### What the task requires
Your answer should consist only of the lines below from the one with "Panic => None" through the one with "res read_error (option", copied exactly.

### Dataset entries
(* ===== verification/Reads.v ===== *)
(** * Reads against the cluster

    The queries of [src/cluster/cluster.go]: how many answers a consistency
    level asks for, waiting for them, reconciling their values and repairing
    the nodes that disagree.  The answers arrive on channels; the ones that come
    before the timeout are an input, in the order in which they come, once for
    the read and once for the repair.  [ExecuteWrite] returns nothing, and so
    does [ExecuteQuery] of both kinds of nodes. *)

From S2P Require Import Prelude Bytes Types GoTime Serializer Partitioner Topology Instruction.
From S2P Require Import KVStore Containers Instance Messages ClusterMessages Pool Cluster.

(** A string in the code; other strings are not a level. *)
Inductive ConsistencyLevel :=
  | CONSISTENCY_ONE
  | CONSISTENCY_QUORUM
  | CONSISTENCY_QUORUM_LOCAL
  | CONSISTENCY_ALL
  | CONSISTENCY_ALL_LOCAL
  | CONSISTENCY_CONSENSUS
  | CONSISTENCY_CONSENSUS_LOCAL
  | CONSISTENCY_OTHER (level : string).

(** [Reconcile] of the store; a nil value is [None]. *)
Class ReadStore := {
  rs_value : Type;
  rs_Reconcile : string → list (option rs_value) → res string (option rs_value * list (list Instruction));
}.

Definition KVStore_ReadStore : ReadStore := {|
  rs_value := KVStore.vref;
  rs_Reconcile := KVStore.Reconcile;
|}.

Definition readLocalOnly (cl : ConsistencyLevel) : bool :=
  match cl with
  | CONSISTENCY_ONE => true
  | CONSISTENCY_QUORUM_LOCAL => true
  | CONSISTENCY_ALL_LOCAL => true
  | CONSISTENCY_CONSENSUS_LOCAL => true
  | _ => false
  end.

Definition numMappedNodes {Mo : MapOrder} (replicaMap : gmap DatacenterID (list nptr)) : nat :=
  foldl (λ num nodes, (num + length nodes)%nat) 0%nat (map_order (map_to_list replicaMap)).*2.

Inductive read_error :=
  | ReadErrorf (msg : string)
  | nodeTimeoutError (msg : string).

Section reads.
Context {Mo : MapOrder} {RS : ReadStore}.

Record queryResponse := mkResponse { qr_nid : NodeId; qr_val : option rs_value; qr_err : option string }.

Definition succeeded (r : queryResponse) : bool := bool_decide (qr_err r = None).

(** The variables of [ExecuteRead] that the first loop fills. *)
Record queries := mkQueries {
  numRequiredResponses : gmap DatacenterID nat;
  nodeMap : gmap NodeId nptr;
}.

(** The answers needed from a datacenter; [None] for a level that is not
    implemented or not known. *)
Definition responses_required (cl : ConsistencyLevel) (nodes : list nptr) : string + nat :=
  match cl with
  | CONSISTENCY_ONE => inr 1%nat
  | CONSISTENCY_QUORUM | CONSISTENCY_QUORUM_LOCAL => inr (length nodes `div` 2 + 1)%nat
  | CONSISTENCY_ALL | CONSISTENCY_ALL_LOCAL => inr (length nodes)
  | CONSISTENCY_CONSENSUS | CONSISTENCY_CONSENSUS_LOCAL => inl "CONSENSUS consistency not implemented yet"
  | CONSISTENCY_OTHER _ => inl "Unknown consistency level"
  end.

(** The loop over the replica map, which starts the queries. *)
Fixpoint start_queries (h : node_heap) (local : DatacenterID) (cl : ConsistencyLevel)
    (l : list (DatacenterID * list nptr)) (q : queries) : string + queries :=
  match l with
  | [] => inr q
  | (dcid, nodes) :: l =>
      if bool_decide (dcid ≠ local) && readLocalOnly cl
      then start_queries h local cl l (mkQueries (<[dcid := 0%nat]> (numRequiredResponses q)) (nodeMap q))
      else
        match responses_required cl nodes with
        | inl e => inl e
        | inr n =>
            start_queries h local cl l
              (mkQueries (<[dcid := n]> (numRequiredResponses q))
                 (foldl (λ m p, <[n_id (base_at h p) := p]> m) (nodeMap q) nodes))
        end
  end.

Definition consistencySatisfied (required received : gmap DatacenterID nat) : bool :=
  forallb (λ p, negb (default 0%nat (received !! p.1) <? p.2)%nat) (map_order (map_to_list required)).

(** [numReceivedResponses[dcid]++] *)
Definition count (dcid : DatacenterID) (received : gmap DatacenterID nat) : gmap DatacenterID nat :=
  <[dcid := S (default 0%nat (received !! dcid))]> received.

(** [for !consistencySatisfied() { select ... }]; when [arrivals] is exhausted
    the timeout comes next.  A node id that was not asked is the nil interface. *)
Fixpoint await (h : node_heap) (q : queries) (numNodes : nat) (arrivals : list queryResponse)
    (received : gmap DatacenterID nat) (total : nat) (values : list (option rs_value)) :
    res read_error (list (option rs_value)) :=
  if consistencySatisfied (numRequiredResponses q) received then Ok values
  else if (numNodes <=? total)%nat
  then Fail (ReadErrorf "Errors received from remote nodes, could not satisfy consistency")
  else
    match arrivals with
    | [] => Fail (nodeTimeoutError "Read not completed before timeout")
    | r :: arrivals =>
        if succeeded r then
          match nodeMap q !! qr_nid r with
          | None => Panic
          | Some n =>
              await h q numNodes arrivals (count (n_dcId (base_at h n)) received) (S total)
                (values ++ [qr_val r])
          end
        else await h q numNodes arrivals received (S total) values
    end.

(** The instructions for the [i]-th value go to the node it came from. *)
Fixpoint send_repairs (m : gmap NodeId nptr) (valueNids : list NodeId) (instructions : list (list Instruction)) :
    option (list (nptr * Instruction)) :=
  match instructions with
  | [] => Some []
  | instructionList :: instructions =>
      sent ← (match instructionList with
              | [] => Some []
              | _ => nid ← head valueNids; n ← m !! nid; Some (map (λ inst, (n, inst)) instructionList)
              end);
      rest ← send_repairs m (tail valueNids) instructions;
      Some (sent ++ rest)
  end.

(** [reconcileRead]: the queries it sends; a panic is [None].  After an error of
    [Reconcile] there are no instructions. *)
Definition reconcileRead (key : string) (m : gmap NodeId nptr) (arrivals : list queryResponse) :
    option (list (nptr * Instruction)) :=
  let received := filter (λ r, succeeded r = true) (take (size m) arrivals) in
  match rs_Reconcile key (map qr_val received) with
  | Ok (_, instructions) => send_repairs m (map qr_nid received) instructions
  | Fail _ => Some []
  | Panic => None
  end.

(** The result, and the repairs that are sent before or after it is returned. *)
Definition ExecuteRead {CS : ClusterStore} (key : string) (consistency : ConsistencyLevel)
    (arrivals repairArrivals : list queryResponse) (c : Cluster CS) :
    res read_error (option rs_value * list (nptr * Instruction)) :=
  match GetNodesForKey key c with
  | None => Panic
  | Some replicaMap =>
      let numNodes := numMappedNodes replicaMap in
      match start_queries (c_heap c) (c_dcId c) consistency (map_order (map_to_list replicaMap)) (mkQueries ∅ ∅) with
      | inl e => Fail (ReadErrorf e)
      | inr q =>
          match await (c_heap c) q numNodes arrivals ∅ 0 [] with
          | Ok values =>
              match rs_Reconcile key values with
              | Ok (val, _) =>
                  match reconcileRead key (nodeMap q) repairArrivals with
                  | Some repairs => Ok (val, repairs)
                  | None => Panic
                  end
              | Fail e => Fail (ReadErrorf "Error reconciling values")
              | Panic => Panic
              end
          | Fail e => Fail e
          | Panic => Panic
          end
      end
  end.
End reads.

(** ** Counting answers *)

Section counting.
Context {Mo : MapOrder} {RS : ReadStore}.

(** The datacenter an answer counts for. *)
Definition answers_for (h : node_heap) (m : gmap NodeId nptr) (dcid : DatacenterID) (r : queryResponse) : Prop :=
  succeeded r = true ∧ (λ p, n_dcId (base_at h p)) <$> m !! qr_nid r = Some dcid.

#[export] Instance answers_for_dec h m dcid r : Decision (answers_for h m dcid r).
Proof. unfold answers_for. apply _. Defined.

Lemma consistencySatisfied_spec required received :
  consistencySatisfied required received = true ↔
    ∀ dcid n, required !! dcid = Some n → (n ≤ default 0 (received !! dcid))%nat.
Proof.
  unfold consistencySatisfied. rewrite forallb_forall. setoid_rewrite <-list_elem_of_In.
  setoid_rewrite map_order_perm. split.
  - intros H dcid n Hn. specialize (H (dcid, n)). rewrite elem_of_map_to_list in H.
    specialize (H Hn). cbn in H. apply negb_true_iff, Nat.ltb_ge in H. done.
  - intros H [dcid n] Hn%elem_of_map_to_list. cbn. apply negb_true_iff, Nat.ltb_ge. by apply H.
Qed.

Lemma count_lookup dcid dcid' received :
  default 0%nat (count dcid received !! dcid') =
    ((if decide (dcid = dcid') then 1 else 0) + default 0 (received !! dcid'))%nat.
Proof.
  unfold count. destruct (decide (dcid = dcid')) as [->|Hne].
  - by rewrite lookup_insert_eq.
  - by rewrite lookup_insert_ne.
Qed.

--

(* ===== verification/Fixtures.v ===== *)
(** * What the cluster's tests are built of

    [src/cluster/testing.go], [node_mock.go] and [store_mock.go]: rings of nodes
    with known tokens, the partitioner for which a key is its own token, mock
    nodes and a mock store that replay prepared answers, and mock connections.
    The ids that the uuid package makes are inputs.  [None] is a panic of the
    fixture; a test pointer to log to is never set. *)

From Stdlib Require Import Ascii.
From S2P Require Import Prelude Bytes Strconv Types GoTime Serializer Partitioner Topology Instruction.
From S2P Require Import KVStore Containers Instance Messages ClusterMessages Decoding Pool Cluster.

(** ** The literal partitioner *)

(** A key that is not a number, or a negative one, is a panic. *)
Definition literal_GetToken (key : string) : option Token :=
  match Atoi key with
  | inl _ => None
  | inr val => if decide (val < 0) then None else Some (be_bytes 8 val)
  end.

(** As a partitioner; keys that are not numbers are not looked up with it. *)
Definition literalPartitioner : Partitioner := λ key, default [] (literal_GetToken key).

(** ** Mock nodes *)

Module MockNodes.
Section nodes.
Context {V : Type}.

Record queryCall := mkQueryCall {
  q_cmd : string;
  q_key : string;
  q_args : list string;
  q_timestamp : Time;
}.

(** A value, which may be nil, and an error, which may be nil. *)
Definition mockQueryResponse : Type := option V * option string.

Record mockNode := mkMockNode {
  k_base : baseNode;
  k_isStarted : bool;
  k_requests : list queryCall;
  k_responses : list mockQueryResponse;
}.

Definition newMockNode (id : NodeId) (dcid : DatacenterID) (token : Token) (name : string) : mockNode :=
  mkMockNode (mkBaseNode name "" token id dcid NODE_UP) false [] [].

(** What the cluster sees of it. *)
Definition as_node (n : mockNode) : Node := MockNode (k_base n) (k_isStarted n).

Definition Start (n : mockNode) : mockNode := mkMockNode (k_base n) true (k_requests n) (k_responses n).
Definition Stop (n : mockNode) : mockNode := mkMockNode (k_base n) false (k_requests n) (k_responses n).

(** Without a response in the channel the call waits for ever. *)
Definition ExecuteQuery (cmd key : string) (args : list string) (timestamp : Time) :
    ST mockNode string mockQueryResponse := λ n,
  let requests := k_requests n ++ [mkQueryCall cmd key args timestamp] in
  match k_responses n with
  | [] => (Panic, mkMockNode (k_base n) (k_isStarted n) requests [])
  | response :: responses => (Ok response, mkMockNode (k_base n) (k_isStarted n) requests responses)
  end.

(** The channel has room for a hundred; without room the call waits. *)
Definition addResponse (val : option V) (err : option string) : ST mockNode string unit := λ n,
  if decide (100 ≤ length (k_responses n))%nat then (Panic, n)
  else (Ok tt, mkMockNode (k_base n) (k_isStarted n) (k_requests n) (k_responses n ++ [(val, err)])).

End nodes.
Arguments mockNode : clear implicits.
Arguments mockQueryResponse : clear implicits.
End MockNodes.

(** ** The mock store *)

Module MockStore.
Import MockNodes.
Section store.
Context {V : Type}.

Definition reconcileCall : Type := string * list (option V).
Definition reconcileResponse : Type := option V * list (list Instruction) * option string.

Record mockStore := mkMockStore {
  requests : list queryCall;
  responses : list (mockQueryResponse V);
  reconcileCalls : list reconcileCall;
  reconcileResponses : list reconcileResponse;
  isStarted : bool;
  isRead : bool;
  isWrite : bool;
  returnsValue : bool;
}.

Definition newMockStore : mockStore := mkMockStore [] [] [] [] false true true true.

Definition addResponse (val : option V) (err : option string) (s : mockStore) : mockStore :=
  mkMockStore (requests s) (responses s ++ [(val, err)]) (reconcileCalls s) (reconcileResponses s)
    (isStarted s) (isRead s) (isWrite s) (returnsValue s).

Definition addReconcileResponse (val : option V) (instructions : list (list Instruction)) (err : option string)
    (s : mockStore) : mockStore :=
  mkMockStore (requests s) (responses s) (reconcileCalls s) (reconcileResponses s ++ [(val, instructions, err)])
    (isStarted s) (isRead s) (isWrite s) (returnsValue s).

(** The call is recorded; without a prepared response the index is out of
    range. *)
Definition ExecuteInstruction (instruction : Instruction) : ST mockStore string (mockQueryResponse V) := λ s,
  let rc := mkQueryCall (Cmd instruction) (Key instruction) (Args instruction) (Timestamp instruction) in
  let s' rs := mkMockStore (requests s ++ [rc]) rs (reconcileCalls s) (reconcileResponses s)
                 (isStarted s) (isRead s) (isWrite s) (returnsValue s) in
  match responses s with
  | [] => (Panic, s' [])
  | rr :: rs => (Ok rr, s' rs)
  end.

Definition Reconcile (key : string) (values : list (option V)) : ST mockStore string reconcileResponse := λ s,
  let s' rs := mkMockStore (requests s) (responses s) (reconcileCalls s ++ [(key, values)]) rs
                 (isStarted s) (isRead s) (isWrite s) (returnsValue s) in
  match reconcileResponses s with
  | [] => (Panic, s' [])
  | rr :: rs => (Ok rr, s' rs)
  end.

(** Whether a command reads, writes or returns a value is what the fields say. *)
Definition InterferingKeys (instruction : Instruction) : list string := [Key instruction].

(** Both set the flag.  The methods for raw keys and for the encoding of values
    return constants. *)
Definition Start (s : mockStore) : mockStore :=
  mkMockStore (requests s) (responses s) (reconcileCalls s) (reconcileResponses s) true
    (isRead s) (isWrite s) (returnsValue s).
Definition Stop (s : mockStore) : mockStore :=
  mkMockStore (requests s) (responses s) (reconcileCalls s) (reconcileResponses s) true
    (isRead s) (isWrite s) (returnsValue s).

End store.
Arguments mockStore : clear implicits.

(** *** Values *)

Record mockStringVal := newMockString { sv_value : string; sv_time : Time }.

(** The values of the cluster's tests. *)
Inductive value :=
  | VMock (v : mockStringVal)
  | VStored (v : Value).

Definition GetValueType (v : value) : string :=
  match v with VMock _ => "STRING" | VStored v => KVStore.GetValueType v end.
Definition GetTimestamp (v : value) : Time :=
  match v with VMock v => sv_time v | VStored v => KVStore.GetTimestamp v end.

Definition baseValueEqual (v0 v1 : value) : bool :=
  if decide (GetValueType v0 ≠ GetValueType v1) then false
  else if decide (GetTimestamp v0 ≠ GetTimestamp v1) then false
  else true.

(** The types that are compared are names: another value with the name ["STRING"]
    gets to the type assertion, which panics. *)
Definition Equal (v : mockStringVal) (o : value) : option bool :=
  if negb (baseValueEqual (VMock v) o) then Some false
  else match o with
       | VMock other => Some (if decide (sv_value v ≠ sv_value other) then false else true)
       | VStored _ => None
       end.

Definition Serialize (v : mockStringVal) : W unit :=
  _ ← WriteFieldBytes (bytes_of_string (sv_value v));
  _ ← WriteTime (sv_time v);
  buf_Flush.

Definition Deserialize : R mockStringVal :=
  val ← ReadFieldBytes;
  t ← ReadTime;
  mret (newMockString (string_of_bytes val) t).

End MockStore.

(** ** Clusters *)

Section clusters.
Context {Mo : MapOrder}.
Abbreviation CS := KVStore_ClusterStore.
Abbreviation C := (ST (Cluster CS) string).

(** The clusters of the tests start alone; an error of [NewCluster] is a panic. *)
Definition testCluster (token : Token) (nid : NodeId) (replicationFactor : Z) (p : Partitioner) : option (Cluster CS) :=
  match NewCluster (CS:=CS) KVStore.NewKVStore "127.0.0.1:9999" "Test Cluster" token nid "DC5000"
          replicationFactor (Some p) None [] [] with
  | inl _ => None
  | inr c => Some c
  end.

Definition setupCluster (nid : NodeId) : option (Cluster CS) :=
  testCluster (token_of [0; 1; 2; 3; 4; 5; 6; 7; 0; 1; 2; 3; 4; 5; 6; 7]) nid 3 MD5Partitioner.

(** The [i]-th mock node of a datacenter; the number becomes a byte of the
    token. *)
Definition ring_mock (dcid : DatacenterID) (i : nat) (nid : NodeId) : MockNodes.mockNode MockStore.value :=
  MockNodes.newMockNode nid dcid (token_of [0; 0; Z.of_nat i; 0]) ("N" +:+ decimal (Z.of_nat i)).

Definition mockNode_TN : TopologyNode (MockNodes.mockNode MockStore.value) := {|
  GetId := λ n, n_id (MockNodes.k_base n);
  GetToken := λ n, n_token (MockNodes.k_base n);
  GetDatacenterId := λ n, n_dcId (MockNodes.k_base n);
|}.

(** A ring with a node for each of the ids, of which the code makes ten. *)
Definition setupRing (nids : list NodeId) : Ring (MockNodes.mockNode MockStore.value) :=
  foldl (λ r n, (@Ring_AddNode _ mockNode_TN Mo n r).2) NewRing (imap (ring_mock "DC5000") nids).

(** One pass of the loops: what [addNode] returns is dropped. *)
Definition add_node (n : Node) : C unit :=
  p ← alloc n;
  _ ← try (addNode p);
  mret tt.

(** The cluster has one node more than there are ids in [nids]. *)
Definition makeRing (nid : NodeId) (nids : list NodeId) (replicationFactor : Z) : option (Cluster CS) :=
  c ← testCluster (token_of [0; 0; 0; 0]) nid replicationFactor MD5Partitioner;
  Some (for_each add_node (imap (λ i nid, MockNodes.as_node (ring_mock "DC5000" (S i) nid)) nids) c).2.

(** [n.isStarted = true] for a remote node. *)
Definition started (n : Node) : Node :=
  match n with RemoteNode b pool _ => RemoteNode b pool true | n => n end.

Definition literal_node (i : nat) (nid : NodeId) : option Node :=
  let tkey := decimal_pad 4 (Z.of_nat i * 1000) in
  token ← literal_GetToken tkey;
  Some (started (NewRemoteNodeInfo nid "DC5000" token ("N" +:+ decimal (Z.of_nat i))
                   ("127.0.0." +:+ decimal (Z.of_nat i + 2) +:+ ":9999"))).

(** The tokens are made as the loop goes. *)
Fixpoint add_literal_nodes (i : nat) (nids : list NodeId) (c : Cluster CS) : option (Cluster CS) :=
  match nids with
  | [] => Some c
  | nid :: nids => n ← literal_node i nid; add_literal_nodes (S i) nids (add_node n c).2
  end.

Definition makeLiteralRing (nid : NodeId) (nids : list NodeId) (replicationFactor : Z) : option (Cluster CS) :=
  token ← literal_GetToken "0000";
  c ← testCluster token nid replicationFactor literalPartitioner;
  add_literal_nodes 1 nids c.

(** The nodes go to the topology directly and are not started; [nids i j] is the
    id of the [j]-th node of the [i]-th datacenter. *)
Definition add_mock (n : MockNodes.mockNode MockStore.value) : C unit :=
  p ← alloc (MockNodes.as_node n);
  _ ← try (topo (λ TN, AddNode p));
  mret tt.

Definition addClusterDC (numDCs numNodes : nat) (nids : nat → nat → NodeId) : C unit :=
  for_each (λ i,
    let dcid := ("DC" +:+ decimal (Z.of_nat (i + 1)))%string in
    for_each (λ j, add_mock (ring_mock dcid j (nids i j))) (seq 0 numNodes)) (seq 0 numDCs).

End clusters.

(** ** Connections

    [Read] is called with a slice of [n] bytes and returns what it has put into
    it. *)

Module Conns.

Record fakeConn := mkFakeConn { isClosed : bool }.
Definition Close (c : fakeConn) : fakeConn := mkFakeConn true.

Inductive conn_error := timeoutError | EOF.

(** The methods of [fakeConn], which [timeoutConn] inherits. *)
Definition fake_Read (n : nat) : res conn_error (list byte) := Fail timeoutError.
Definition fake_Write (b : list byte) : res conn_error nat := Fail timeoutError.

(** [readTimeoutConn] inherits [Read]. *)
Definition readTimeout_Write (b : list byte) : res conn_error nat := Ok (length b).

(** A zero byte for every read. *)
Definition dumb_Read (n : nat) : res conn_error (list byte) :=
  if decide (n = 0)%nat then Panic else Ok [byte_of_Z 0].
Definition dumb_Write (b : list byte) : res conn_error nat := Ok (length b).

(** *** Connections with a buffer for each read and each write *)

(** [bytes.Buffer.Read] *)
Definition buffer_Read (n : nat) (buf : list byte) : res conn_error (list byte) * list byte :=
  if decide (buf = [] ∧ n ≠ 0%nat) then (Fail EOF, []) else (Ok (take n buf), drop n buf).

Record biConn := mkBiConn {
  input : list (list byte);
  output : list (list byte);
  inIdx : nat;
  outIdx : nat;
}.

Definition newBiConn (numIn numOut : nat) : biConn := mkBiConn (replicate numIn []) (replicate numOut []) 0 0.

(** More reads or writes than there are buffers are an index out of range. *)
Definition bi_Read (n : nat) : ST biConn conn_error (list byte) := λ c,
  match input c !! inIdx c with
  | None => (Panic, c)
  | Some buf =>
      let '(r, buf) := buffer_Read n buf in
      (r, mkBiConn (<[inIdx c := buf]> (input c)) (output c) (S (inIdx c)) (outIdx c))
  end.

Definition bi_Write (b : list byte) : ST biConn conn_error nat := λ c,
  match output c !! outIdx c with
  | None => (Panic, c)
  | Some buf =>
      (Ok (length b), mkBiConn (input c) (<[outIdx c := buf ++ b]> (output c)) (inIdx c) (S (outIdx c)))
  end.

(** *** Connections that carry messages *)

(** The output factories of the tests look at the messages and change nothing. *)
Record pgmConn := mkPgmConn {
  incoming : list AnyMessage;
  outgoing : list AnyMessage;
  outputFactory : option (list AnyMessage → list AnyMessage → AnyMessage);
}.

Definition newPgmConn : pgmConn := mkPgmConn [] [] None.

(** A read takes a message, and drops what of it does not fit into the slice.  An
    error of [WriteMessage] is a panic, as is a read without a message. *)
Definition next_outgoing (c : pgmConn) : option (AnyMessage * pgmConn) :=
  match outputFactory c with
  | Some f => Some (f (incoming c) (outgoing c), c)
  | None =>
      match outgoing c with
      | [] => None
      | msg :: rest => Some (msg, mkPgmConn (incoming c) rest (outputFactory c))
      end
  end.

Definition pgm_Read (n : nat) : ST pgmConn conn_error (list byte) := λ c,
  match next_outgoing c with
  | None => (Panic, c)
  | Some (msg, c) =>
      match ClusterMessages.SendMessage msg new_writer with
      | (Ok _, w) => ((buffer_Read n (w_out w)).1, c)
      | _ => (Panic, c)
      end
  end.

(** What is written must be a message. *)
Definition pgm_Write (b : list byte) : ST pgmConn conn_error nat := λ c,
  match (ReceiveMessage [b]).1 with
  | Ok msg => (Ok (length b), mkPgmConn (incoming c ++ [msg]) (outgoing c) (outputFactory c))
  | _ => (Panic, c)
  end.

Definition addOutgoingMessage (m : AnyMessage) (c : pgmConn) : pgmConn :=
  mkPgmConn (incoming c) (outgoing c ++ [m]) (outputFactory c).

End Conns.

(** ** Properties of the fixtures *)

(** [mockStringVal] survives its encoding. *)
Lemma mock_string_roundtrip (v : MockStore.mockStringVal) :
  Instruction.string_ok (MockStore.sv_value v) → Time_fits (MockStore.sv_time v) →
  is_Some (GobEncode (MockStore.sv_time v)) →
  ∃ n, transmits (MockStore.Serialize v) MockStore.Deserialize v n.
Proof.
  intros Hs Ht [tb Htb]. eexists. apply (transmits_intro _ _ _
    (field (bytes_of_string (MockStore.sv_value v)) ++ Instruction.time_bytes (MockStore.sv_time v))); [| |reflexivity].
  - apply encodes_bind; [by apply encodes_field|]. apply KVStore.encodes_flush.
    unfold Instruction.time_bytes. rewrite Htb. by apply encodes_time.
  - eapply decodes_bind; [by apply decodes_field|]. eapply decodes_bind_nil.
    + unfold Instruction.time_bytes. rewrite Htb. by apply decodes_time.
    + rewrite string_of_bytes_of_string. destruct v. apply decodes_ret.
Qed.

### Reply to the task
  | Panic => None
  end.

(** The result, and the repairs that are sent before or after it is returned. *)
Definition ExecuteRead {CS : ClusterStore} (key : string) (consistency : ConsistencyLevel)
    (arrivals repairArrivals : list queryResponse) (c : Cluster CS) :
    res read_error (option rs_value * list (nptr * Instruction)) :=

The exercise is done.